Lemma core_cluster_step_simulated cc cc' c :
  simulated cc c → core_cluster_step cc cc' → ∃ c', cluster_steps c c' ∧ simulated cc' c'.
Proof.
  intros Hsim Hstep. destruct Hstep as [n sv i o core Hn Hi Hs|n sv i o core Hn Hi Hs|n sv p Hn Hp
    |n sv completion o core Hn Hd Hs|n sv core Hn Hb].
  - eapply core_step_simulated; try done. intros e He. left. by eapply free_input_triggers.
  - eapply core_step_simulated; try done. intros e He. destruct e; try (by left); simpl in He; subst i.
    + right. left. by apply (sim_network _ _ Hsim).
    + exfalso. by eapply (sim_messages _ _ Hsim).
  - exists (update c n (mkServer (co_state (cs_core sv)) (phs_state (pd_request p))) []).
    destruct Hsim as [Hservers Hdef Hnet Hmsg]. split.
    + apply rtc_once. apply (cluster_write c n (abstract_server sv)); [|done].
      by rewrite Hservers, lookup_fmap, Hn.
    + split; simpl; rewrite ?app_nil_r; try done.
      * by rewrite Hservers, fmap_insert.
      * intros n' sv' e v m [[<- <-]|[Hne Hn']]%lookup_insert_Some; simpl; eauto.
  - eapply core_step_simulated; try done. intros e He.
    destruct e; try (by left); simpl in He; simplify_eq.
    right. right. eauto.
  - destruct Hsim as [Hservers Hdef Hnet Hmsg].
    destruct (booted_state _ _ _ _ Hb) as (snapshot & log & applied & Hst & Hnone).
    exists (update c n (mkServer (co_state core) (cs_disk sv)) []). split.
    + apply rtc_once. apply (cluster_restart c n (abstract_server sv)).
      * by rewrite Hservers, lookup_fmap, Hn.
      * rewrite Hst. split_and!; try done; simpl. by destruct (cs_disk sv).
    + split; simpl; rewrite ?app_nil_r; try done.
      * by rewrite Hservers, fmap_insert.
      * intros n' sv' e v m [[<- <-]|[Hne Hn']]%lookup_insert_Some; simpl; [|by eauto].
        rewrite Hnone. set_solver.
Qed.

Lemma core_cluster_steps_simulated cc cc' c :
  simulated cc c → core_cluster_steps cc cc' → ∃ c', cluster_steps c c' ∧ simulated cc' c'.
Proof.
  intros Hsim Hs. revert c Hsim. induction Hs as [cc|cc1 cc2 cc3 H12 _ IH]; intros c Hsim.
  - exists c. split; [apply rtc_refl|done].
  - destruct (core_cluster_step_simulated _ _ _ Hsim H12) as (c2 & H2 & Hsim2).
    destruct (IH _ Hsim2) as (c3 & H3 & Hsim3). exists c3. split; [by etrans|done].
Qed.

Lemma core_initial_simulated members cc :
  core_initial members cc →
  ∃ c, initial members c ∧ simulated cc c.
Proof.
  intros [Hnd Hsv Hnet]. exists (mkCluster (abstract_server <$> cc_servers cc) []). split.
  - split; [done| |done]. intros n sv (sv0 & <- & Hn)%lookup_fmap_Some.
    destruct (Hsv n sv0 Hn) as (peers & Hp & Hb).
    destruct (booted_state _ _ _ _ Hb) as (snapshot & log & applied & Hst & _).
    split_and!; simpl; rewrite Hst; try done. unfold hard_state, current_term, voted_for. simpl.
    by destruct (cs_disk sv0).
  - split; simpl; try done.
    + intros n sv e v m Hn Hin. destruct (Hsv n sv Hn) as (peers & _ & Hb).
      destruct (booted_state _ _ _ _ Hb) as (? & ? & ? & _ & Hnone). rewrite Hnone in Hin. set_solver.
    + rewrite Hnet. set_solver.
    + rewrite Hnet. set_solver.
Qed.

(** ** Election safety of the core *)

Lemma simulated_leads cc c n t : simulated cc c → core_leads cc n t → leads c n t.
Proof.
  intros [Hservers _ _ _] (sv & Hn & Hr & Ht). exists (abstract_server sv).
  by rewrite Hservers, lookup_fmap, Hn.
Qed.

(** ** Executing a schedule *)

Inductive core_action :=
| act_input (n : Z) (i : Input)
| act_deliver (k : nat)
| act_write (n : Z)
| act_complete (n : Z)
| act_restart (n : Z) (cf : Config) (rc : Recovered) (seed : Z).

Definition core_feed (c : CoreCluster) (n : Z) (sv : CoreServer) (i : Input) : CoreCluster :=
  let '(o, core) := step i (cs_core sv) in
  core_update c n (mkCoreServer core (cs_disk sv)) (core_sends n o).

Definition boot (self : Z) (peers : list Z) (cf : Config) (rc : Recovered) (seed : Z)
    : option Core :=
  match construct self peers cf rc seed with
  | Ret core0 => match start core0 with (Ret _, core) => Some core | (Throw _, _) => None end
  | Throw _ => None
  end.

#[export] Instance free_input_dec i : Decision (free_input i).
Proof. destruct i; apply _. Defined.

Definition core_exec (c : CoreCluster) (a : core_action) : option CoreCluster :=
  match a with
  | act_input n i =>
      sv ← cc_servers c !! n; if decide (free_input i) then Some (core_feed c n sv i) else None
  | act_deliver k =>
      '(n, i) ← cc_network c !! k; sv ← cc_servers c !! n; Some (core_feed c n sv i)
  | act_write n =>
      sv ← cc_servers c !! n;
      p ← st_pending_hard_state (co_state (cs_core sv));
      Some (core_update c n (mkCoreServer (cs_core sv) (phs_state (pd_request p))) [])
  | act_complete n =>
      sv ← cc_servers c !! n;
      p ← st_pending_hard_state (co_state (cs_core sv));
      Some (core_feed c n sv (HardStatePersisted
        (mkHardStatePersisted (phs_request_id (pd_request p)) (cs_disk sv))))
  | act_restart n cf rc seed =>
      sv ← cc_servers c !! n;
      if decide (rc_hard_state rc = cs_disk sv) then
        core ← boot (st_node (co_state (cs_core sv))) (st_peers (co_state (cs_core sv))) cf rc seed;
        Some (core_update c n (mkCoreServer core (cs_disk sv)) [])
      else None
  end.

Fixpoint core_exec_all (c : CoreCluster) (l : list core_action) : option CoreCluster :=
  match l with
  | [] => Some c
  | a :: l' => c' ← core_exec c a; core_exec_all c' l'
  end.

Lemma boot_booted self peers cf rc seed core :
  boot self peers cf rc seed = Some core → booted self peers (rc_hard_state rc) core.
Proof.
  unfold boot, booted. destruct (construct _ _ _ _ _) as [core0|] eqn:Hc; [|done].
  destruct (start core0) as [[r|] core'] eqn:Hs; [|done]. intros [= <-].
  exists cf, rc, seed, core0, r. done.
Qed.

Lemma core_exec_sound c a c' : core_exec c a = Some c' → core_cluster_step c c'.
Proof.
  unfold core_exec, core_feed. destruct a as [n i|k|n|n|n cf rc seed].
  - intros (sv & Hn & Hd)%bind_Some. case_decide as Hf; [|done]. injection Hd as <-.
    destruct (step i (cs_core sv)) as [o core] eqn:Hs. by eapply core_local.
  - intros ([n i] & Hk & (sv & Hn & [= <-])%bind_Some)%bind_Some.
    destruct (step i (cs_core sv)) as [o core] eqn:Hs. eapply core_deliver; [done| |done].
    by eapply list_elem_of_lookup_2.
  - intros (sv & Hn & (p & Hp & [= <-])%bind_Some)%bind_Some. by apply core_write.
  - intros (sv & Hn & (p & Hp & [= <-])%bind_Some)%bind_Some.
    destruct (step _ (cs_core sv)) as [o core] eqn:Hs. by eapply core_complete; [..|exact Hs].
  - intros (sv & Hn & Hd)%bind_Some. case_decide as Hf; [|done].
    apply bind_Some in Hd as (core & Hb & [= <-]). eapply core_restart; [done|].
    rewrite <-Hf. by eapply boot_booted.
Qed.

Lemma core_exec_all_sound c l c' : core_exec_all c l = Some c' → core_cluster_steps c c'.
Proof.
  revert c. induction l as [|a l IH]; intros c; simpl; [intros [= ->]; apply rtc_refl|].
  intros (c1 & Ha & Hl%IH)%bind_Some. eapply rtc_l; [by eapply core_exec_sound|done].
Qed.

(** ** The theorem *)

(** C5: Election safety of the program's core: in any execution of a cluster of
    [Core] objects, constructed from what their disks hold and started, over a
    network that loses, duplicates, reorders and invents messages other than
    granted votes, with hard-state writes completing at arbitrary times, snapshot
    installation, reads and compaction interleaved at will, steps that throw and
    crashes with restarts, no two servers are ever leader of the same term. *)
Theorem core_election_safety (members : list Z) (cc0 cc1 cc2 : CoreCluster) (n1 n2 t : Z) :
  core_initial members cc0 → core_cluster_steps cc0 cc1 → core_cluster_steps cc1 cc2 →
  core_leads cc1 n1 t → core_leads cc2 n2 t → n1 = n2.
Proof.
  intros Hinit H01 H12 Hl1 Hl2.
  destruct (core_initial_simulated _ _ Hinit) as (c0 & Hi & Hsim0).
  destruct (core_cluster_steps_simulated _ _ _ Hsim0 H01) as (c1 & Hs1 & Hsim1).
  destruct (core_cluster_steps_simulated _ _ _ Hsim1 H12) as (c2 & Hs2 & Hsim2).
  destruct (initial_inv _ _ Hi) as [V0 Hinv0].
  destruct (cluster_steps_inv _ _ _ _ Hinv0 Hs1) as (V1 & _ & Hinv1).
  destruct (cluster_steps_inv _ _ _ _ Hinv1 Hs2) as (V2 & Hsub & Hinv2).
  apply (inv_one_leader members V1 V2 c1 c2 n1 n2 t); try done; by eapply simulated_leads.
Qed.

-*-*-

BRIEF:
Exactly as they stand, set down the lines from the top of the data through the line with "- exists c. split; [apply rtc_refl|done].".

WORKED SOLUTION:
Lemma core_cluster_step_simulated cc cc' c :
  simulated cc c → core_cluster_step cc cc' → ∃ c', cluster_steps c c' ∧ simulated cc' c'.
Proof.
  intros Hsim Hstep. destruct Hstep as [n sv i o core Hn Hi Hs|n sv i o core Hn Hi Hs|n sv p Hn Hp
    |n sv completion o core Hn Hd Hs|n sv core Hn Hb].
  - eapply core_step_simulated; try done. intros e He. left. by eapply free_input_triggers.
  - eapply core_step_simulated; try done. intros e He. destruct e; try (by left); simpl in He; subst i.
    + right. left. by apply (sim_network _ _ Hsim).
    + exfalso. by eapply (sim_messages _ _ Hsim).
  - exists (update c n (mkServer (co_state (cs_core sv)) (phs_state (pd_request p))) []).
    destruct Hsim as [Hservers Hdef Hnet Hmsg]. split.
    + apply rtc_once. apply (cluster_write c n (abstract_server sv)); [|done].
      by rewrite Hservers, lookup_fmap, Hn.
    + split; simpl; rewrite ?app_nil_r; try done.
      * by rewrite Hservers, fmap_insert.
      * intros n' sv' e v m [[<- <-]|[Hne Hn']]%lookup_insert_Some; simpl; eauto.
  - eapply core_step_simulated; try done. intros e He.
    destruct e; try (by left); simpl in He; simplify_eq.
    right. right. eauto.
  - destruct Hsim as [Hservers Hdef Hnet Hmsg].
    destruct (booted_state _ _ _ _ Hb) as (snapshot & log & applied & Hst & Hnone).
    exists (update c n (mkServer (co_state core) (cs_disk sv)) []). split.
    + apply rtc_once. apply (cluster_restart c n (abstract_server sv)).
      * by rewrite Hservers, lookup_fmap, Hn.
      * rewrite Hst. split_and!; try done; simpl. by destruct (cs_disk sv).
    + split; simpl; rewrite ?app_nil_r; try done.
      * by rewrite Hservers, fmap_insert.
      * intros n' sv' e v m [[<- <-]|[Hne Hn']]%lookup_insert_Some; simpl; [|by eauto].
        rewrite Hnone. set_solver.
Qed.

Lemma core_cluster_steps_simulated cc cc' c :
  simulated cc c → core_cluster_steps cc cc' → ∃ c', cluster_steps c c' ∧ simulated cc' c'.
Proof.
  intros Hsim Hs. revert c Hsim. induction Hs as [cc|cc1 cc2 cc3 H12 _ IH]; intros c Hsim.
  - exists c. split; [apply rtc_refl|done].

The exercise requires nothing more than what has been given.